What is being asked
Below are the records; give again exactly the line with "- apply @vst_sys.", the line with "- intros c msg", and each line that lies between them, and nothing besides.
Record extracts Block Start
(* ===== verification/VoiceThms.v ===== *)
(** * Voice: who may join, and how many

    The effects of the voice handlers on the stored voice states, for every
    state of the server and every schedule of failures, and the names by which
    users and channels are known to the media server. *)

From S2P Require Import Prelude Permissions GoText Wire GoTime Rows Store StoreInv StoreOk StoreThms Hub Chat Voice Serve WsInv WsOk WsAuth WsRun Sessions.
#[local] Open Scope string_scope.
#[local] Open Scope Z_scope.

Module VoiceThms.

(** The connection [p] of the user is in voice channel [v]. *)
Record vstate (p : Z) (P : Db -> Prop) (uid : Z) (ou : option User) (lk : option string)
    (proc : option bool) (v : Z) (w : World) : Prop := {
  vst_actor : actor p P uid ou w;
  vst_conn : is_Some (w_conns w !! p);
  vst_voice : cl_voiceChID (conn_of w p) = v;
  vst_lk : w_livekit w = lk;
  vst_proc : w_lkProcess w = proc }.

Section prims.
Context (p : Z) (P : Db -> Prop) (uid : Z) (ou : option User) (lk : option string) (proc : option bool) (v : Z).
Let I := vstate p P uid ou lk proc v.

Lemma vst_fields w w' : I w -> w_sys w' = w_sys w -> w_conns w' = w_conns w ->
  w_livekit w' = w_livekit w -> w_lkProcess w' = w_lkProcess w -> I w'.
Proof.
  intros [Ha Hc Hv Hl Hp] E1 E2 E3 E4. split; rewrite ?E2, ?E3, ?E4; try done.
  - by apply (act_fields p P uid ou w).
  - unfold conn_of in *. by rewrite E2.
Qed.

Lemma vst_alter w q f : I w ->
  (forall c, cl_userID (f c) = cl_userID c /\ cl_user (f c) = cl_user c /\ cl_voiceChID (f c) = cl_voiceChID c) ->
  I (w_set_conns (alter f q (w_conns w)) w).
Proof.
  intros [Ha [c Hc] Hv Hl Hp] Hf. split; try done.
  - apply act_alter; [done|]. intros c0. by destruct (Hf c0) as (? & ? & ?).
  - simpl. destruct (decide (q = p)) as [->|Hne]; [|by rewrite lookup_alter_ne].
    rewrite lookup_alter_eq, Hc. by eexists.
  - unfold conn_of in *. simpl. destruct (decide (q = p)) as [->|Hne]; [|by rewrite lookup_alter_ne].
    rewrite lookup_alter_eq, Hc in *. simpl in *. by destruct (Hf c) as (_ & _ & ->).
Qed.

Lemma vst_sys {A} (m : ST Sys A) : preserves P m -> stable I (sys m).
Proof. intros Hm w [Ha Hc Hv Hl Hp]. split; try done. by apply act_sys. Qed.

Definition no_update (f : Client -> Client) : Prop := False.

Lemma vst_handler : handler_inv p (keeps P) no_update I.
Proof.
  split.
  - apply @vst_sys.
  - intros r w Hw. by apply (vst_fields w).
  - intros q msg w Hw. unfold trySendMsg, conn, gets, mbind, ST_bind. simpl.
    destruct (cl_sendClosed _); [done|]. destruct (ch_closed _); [by apply (vst_fields w)|].
    apply vst_alter; [done|]. intros c. unfold chan_send. by destruct (_ <? _)%nat.
  - intros c msg w Hw. unfold BroadcastToChannel, gets, mbind, ST_bind, when. simpl.
    destruct (_ <? _)%nat; [by apply (vst_fields w)|done].
  - done.
  - intros x w Hw. by apply (vst_fields w).
  - intros x w Hw. by apply (vst_fields w).
  - intros w Hw. unfold drop_client, lookup_client, conn, gets, mbind, ST_bind, when. simpl.
    case_bool_decide; [by apply (vst_fields w)|done].
  - intros w Hw. unfold closeSend, conn, gets, mbind, ST_bind. simpl.
    destruct (cl_sendClosed _); [done|]. destruct (ch_closed _); [by apply (vst_fields w)|].
    apply vst_alter; [done|]. by intros c.
Qed.

Lemma vst_read {A} (m : ST Sys A) : reads m -> stable I (sys m).
Proof. intros Hm. by apply vst_sys, reads_preserves. Qed.
Lemma vst_fail q code msg : stable I (fail q code msg).
Proof. handler st_fail with vst_handler. Qed.
Lemma vst_send q msg : stable I (sendMsg q msg).
Proof. handler st_sendMsg with vst_handler. Qed.
Lemma vst_all msg : stable I (BroadcastToAll msg).
Proof. handler st_all with vst_handler. Qed.
Lemma vst_perm ch q : stable I (hasChannelPerm p ch q).
Proof. handler st_perm with vst_handler. exact (keeps_reads P). Qed.
Lemma vst_remove c u : stable I (livekit_remove c u).
Proof. handler st_remove with vst_handler. Qed.
End prims.

Create HintDb ws_voice.
#[export] Hint Resolve vst_read vst_fail vst_send vst_all vst_perm vst_remove : ws_voice.

(** ** Steps *)

Section steps.
Context (p : Z) (uid : Z) (ou : option User) (lk : option string) (proc : option bool).
Local Notation V P v := (vstate p P uid ou lk proc v).

Lemma vst_set P v x : triple (V P v) (setVoiceChID p x) (fun _ => V P x).
Proof.
  intros w [[Hd Hu Ho] [c Hc] Hv Hl Hp]. unfold setVoiceChID, upd, modify. simpl.
  split; simpl; try done.
  - destruct (conn_of_alter w p p (cl_set_voiceChID x)) as [E1 E2]; [by intros c0|].
    split; simpl; [done|by rewrite E1|by rewrite E2].
  - rewrite lookup_alter_eq, Hc. by eexists.
  - unfold conn_of. simpl. by rewrite lookup_alter_eq, Hc.
Qed.

Lemma vst_get P v : triple (V P v) (getVoiceChID p) (fun x w => V P v w /\ x = v).
Proof. intros w Hw. split; [done|]. by destruct Hw. Qed.

Lemma vst_clear P v : triple (V P v) (clearVoiceChID p) (fun x w => V P 0 w /\ x = v).
Proof.
  unfold clearVoiceChID. eapply triple_bind; [apply vst_get|]. intros x. apply triple_pure. intros ->.
  eapply triple_bind; [apply vst_set|]. intros []. intros w Hw. by split.
Qed.

Lemma vst_query d v {A} (f : Db -> A) :
  triple (V (eq d) v) (sys (query f)) (fun r w => V (eq d) v w /\ ((exists e, r = inl e) \/ r = inr (f d))).
Proof.
  intros w Hw. split; [by apply (vst_read p (eq d) uid ou lk proc v (query f) (reads_query f) w)|].
  destruct Hw as [[Hd _ _] _ _ _ _]. rewrite Hd. unfold sys. simpl. apply query_cases.
Qed.

Lemma vst_conn_fields P v :
  triple (V P v) (conn p) (fun c w => V P v w /\ cl_userID c = uid /\ cl_user c = ou).
Proof. intros w Hw. split; [done|]. by destruct Hw as [[? ? ?] _ _ _ _]. Qed.

Lemma vst_require d v ch q l :
  triple (V (eq d) v) (requireChannelPerm p ch q l) (fun b w => V (eq d) v w /\ (b = true -> user_may d ou ch q)).
Proof.
  intros w Hw. split.
  - revert w Hw. change (stable (V (eq d) v) (requireChannelPerm p ch q l)).
    handler st_require with (vst_handler p (eq d) uid ou lk proc v). exact (keeps_reads (eq d)).
  - apply (ans_require p d uid ou ch q l w). by destruct Hw.
Qed.

(** What removing the user's row may give: nothing, when the statement failed. *)
Definition left_voice (d d1 : Db) : Prop := d1 = d \/ d1 = delete_voice_state uid d.

Lemma vst_leave_row d v :
  triple (V (eq d) v) (sys (LeaveVoiceChannel uid)) (fun _ w => exists d1, left_voice d d1 /\ V (eq d1) v w).
Proof.
  intros w [[Hd Hu Ho] Hc Hv Hl Hp]. unfold sys. simpl. unfold LeaveVoiceChannel, update.
  match goal with |- context [exec ?f ?s] =>
    destruct (exec_cases f s) as [(e & _ & Hx)|(now & a & d' & _ & E & Hx & _)] end.
  - exists d. split; [by left|]. split; try done. split; [simpl; by rewrite Hx|done|done].
  - exists (delete_voice_state uid d). split; [by right|]. split; try done.
    split; [|done|done]. simpl. rewrite Hx. injection E as _ <-. by rewrite Hd.
Qed.

Lemma vst_leave_retry d v :
  triple (V (eq d) v) (leaveVoiceChannelWithRetry uid) (fun _ w => exists d1, left_voice d d1 /\ V (eq d1) v w).
Proof.
  unfold leaveVoiceChannelWithRetry. eapply triple_bind; [apply vst_leave_row|].
  intros [e|x] w (d1 & Hl & Hw); exists d1; (split; [done|]); [|done].
  by apply (vst_fields p (eq d1) uid ou lk proc v w).
Qed.

Lemma vst_leave d v : v <> 0 ->
  triple (V (eq d) v) (handleVoiceLeave p) (fun _ w => exists d1, left_voice d d1 /\ V (eq d1) 0 w).
Proof.
  intros Hv. unfold handleVoiceLeave. eapply triple_bind; [apply vst_clear|]. intros x. apply triple_pure.
  intros ->. destruct (Z.eqb_spec v 0); [done|].
  eapply triple_bind; [apply vst_conn_fields|]. intros c. apply triple_pure. intros [-> _].
  eapply triple_bind; [apply vst_leave_retry|]. intros ok w (d1 & Hl & Hw). exists d1. split; [done|].
  revert w Hw. change (stable (V (eq d1) 0) (_ ← unless ok (fail p ErrCodeInternal "voice leave failed — please rejoin if issues persist");
    _ ← BroadcastToAll (buildVoiceLeave v uid); livekit_remove v uid)).
  repeat (walk_step || solve [auto with ws_voice nocore]).
Qed.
Record extracts Block End
Written response
  - apply @vst_sys.
  - intros r w Hw. by apply (vst_fields w).
  - intros q msg w Hw. unfold trySendMsg, conn, gets, mbind, ST_bind. simpl.
    destruct (cl_sendClosed _); [done|]. destruct (ch_closed _); [by apply (vst_fields w)|].
    apply vst_alter; [done|]. intros c. unfold chan_send. by destruct (_ <? _)%nat.
  - intros c msg w Hw. unfold BroadcastToChannel, gets, mbind, ST_bind, when. simpl.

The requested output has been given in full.